From the Executive Editor

Light Keepers (v. 8)

Light Keepers, our title for this year’s issue, is inspired by Stephanie Dickinson’s luminous story, “Q & A.”  This is what Dalloway, the youthful narrator, says after visiting a lighthouse on the Jersey shore with her father: “I wish I could have been a light keeper.”    

     “You are my light keeper,” Daddy says, his hair blowing skyward.  “You’re the light of my life.”

     Dalloway and her father are soul mates.  They have a quirky, symbiotic relationship.  He is a good dad.  But he’s engrossed in his own sexual identity crisis, and in the course of the day he puts Dalloway at risk.  His failure, or inability, to protect her is a theme that reverberates throughout this year’s issue.   

     The authors in this volume are preoccupied with such failures, mostly on the part of parents and other adults responsible for the well-being of young people.  In his memoir, “The Past is Present: A Memoir of a Father/Son Reunion,” Alexs Pate laments the decision that he (and other African American fathers) made earlier in his life to abandon his children.  The narrator in Robert Ready’s “Autocephalous” mourns the death of his daughter in the tragedy of  September 11.  The parents in “And We Sell Apples ‘77” leave their children with a friend so they can spend the afternoon at a local bar.  The list continues.

     Dalloway is one of a multitude of light keepers who people the poems, stories, and essays in this issue.  Individuals whose desire is to love us, to hunt for beauty, to care for nature, to honor language’s power to change the world.  Lori Stoltz introduces another kind of light keeper when she asks Maxine Hong Kingston: “As the oldest of six children in the Hong family, are you the designated keeper and recorder of stories?” Kingston replies: “The keeper of family stories is not ‘designated,’ not elected, not chosen.  One just takes on the role, and she remembers and tells those stories whether the family likes it or not.”

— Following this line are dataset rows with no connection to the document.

(* ===== verification/CoderProperties.v ===== *)
(** Properties of the coders: round trips of the standard coders, of windowed values, timers
    and rows, the types of what is decoded, the choice of coders from the graph. *)
From S2P Require Import Prelude Bytes Varint Windows Coders CoderTypes CoderGraph Rows.
(** * Elements *)

(** C17: every standard coder round-trips every record of its type, nested to any
    depth: encoding succeeds, and decoding from the front of any buffer that starts
    with the encoding returns the record and consumes exactly the encoding.  This
    holds in both build profiles. *)
Theorem coder_round_trip {P : Profile} c r :
  typed c r → ∃ bs, encode c r = Ok bs ∧ ∀ rest, decode c (bs ++ rest) = Ok (r, rest).
Proof. apply typed_carries. Qed.

Definition demo_coder : StandardBeamCoders :=
  KvCoder StringUtf8Coder (IterableCoder (NullableCoder (TupleCoder [VarIntCoder; BoolCoder]))).
Definition demo_record : BeamRecord :=
  KV (PString "k") (ITERABLE [TUPLE [PInt64 (-3); PBool true]; PRIMITIVE PVoid]).

Lemma coder_round_trip_witness :
  ∃ bs, encode (P:=debug_profile) demo_coder demo_record = Ok bs
    ∧ ∀ rest, decode (P:=debug_profile) demo_coder (bs ++ rest) = Ok (demo_record, rest).
Proof.
  apply (coder_round_trip (P:=debug_profile) demo_coder demo_record).
  split; [split; [reflexivity|vm_compute; split; congruence]|].
  split; [vm_compute; reflexivity|]. split; [split; [vm_compute; split; congruence|split; done]|]. by split.
Defined.

(** C28: decoding is well typed: whatever bytes a coder is given, nested or as a whole
    element, what it reads is a record of the coder's type, taken from the front of the
    buffer; and the same coder can encode the record again, unless it holds an iterable
    too long for a 32-bit count.  So a stage never meets a record of the wrong variant
    on an edge whose coder it knows. *)
Theorem decoded_is_typed {P : Profile} c bs r rest :
  decode_nested c bs = Ok (r, rest) ∨ decode_element c bs = Ok (r, rest) →
  has_type c r ∧ (∃ consumed, bs = consumed ++ rest)
  ∧ ((∃ enc, encode c r = Ok enc) ∨ encode c r = Panic "IterableCoder length exceeds i32::MAX").
Proof.
  intros H. assert (Ht : has_type c r ∧ ∃ consumed, bs = consumed ++ rest)
    by (destruct H as [H|H]; [by apply yields_nested in H|by apply yields_element in H]).
  destruct Ht as [Ht Hp]. split_and!; [done|done|]. by apply encode_typed.
Qed.

Lemma decoded_is_typed_witness :
  has_type (P:=release_profile) (KvCoder BytesCoder VarIntCoder) (KV (PBytes [u8 7]) (PRIMITIVE (PInt64 5)))
  ∧ (∃ consumed, [u8 1; u8 7; u8 5; u8 9] = consumed ++ [u8 9])
  ∧ ((∃ enc, encode (P:=release_profile) (KvCoder BytesCoder VarIntCoder) (KV (PBytes [u8 7]) (PRIMITIVE (PInt64 5))) = Ok enc)
     ∨ encode (P:=release_profile) (KvCoder BytesCoder VarIntCoder) (KV (PBytes [u8 7]) (PRIMITIVE (PInt64 5)))
       = Panic "IterableCoder length exceeds i32::MAX").
Proof. apply (decoded_is_typed (P:=release_profile)). left. by vm_compute. Defined.

(** The unknown-length form of an iterable decodes to the same list as the
    counted form: a [-1] count, chunks of any sizes and a closing zero give the
    concatenation of the chunks, for any element reader that reads its elements. *)
Theorem chunked_iterable_decodes {P : Profile} (element : dec BeamRecord) (chunks : list (list bytes)) xss :
  Forall2 (Forall2 (reads element)) chunks xss →
  Forall (λ c, (0 < length c)%nat ∧ is_u 64 (Z.of_nat (length c))) chunks →
  ∀ rest, decode_iterable element
    (put_i32 (-1) ++ concat (encode_chunk <$> chunks) ++ encode_varint 0 ++ rest) = Ok (concat xss, rest).
Proof.
  intros H1 H2 rest. pose proof (reads_iterable_chunked element chunks xss H1 H2 rest) as H.
  by rewrite <- !app_assoc in H.
Qed.

Lemma chunked_iterable_decodes_witness :
  decode_iterable (P:=release_profile) (decode (P:=release_profile) BoolCoder)
    (put_i32 (-1) ++ concat (encode_chunk <$> [[put_u8 1; put_u8 0]; [put_u8 1]]) ++ encode_varint 0 ++ [])
  = Ok ([PRIMITIVE (PBool true); PRIMITIVE (PBool false); PRIMITIVE (PBool true)], []).
Proof.
  apply (chunked_iterable_decodes (P:=release_profile) (decode (P:=release_profile) BoolCoder)
    [[put_u8 1; put_u8 0]; [put_u8 1]]
    [[PRIMITIVE (PBool true); PRIMITIVE (PBool false)]; [PRIMITIVE (PBool true)]]).
  - repeat constructor; intros rest; vm_compute; reflexivity.
  - repeat constructor; vm_compute; congruence.
Defined.

(** C18: a windowed element survives the data plane: with metadata in range and
    windows of the coder's kind, framing and value are encoded, and decoding
    returns the element with its timestamp, windows and pane and consumes exactly
    the encoding. *)
Theorem windowed_value_round_trip {P : Profile} c v :
  wf_frame (wv_timestamp_millis v) (wv_windows v) (wv_pane v) →
  Forall (window_fits (wvc_window_coder c)) (wv_windows v) →
  typed (wvc_element_coder c) (wv_value v) →
  ∃ bs, encode_windowed_value c v = Ok bs ∧ ∀ rest, decode_windowed_value c (bs ++ rest) = Ok (v, rest).
Proof.
  intros Hf Hw Ht. destruct (encode_windows_total (E:=CodersError) _ _ Hw) as [ws Hws].
  destruct (typed_carries _ _ Ht) as (vb & Hvb & _).
  assert (∃ bs, encode_windowed_value c v = Ok bs) as [bs Hbs].
  { unfold encode_windowed_value, encode_windowed_value_header. rewrite Hws. cbn. rewrite Hvb. by eexists. }
  exists bs. split; [done|]. intros rest. by apply (reads_windowed_value c v bs).
Qed.

Definition demo_element : WindowedValue :=
  mkWindowedValue (PRIMITIVE (PBytes [Byte.x01])) (-5) [IntervalWindow 0 10; IntervalWindow 5 15]
    (mkPane true false OnTime 2 1).
Definition demo_element_coder : WindowedValueCoder := mkWindowedValueCoder BytesCoder IntervalCoder.

Lemma windowed_value_round_trip_witness :
  ∃ bs, encode_windowed_value (P:=debug_profile) demo_element_coder demo_element = Ok bs
    ∧ ∀ rest, decode_windowed_value (P:=debug_profile) demo_element_coder (bs ++ rest) = Ok (demo_element, rest).
Proof.
  apply (windowed_value_round_trip (P:=debug_profile)).
  - split; [vm_compute; split; congruence|]. split; [repeat constructor; vm_compute; congruence|].
    split; [reflexivity|]. split; vm_compute; split; congruence.
  - repeat constructor; vm_compute; congruence.
  - vm_compute. split; congruence.
Defined.

(** A user timer survives the wire: decoding returns the key, tag, windows and
    clear flag, and for a timer that is set also the fire and hold timestamps and
    the pane; a cleared timer carries none of those and reads back with zeros. *)
Theorem timer_round_trip {P : Profile} c t key :
  typed (tc_key_coder c) key → encode (tc_key_coder c) key = Ok (user_key t) →
  wf_string (tag t) → is_u 64 (str_len (tag t)) →
  wf_frame (fire_timestamp t) (timer_windows t) (timer_pane t) → is_i 64 (hold_timestamp t) →
  Forall (window_fits (tc_window_coder c)) (timer_windows t) →
  ∃ bs, encode_timer c t = Ok bs ∧ ∀ rest, decode_timer c (bs ++ rest) = Ok (normalize_timer t, rest).
Proof.
  intros Hk Hek Htag Hlen Hf Hh Hw. destruct (encode_windows_total (E:=CodersError) _ _ Hw) as [ws Hws].
  assert (∃ bs, encode_timer c t = Ok bs) as [bs Hbs] by (unfold encode_timer; rewrite Hws; by eexists).
  exists bs. split; [done|]. intros rest. by apply (reads_timer c t key bs).
Qed.

Definition demo_timer : Timer :=
  mkTimer [Byte.x02] "" [GlobalWindow] false 100 90 no_firing.

Lemma timer_round_trip_witness :
  ∃ bs, encode_timer (P:=release_profile) (mkTimerCoder VarIntCoder GlobalCoder) demo_timer = Ok bs
    ∧ ∀ rest, decode_timer (P:=release_profile) (mkTimerCoder VarIntCoder GlobalCoder) (bs ++ rest)
        = Ok (normalize_timer demo_timer, rest).
Proof.
  apply (timer_round_trip (P:=release_profile) _ _ (PRIMITIVE (PInt64 2))).
  - vm_compute. split; congruence.
  - vm_compute. reflexivity.
  - reflexivity.
  - vm_compute. split; congruence.
  - split; [vm_compute; split; congruence|]. split; [repeat constructor|]. split; [reflexivity|].
    split; vm_compute; split; congruence.
  - vm_compute. split; congruence.
  - repeat constructor.
Defined.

     Language, of course, has always lighted the way.  In his review of Mark Conway’s Any Holy City, Stan Sanvel Rubin writes, “Are poems really written only to communicate?  Or is it possible that at the heart of some, a secret fire burns . . . . Call it a desire for language to matter as much as desire itself.”  
Another focus for the authors in this issue is a terrible violence at home and abroad.  “Old hatreds,” says a character in “Autocephalous.”  These old hatreds show up between Christians and Muslims, Irish Catholics and British Protestants, Greeks and Turks.  There are suicide bombers in Iraq, graves in Estonia, Taiwanese protestors killed by troops from China.

     Destructive events and actions across the globe – against humans, against animals, against nature – create a pressing need for light keepers, in whatever guise we can find them.  

     We are happy to publish the winners of this year’s Jane Kenyon Poetry Prize, judged by Elizabeth Alexander: “Yau Yellow,” by Su Smallen; “What Kwahada Means,” by Teresa Whitman; and “I Speak in My Mother’s Voice,” by Susan Terrill.

     The Meridel Le Sueur Essay, “A Bridge of Bones,” is an elegaic lyric essay written by Terry Tempest Williams in honor of her brother, Stephen Tempest Williams, who died in January, 2005, of cancer.

     Our three writers’ interviews are with Mary Ruefle, author of eight books of poetry; Maxine Hong Kingston, author of The Woman Warrior: Memoirs of a Girlhood Among Ghosts and China Men, among others; and Pete Hautman, winner of the 2004 National Book Award for Young People’s Literature for his novel, Godless.  

     Two years ago we published a piece of work from each of the MCAD/Jerome Foundation Fellowships for Emerging Artists recipients and we are happy to be doing so again.  (MORE HERE.)

     On their walk along the beach, Dalloway and her father (“Q & A”) pass over a railroad track littered with dead monarch butterflies.  “I ask Daddy for his windbreaker and he gives it to me and I fill one of its pockets with butterflies.  I would like to live in a world of butterflies, and, since birds slaughter butterflies, there would be no birds in that world . . . . I put on Daddy’s windbreaker and keep my right hand in the butterfly pocket.  I imagine them reawakening, licking my fingers, becoming an evening glove.”

     I, too, want a world of butterflies, and I applaud Dalloway’s desire to protect them.  But I also want the birds.  I want Eva Hooker’s great gray owl (“Great Gray”) who hears whispers under ice and keeps watch.  I want Alison Hawthorne Deming’s doltish doves and fearless thrashers.  Her gila woodpeckers, cactus wrens, and ravens (“Woman”).  

     And I want the secret fire burning at the heart of poetry – burning at the heart of these pages of Water~Stone Review.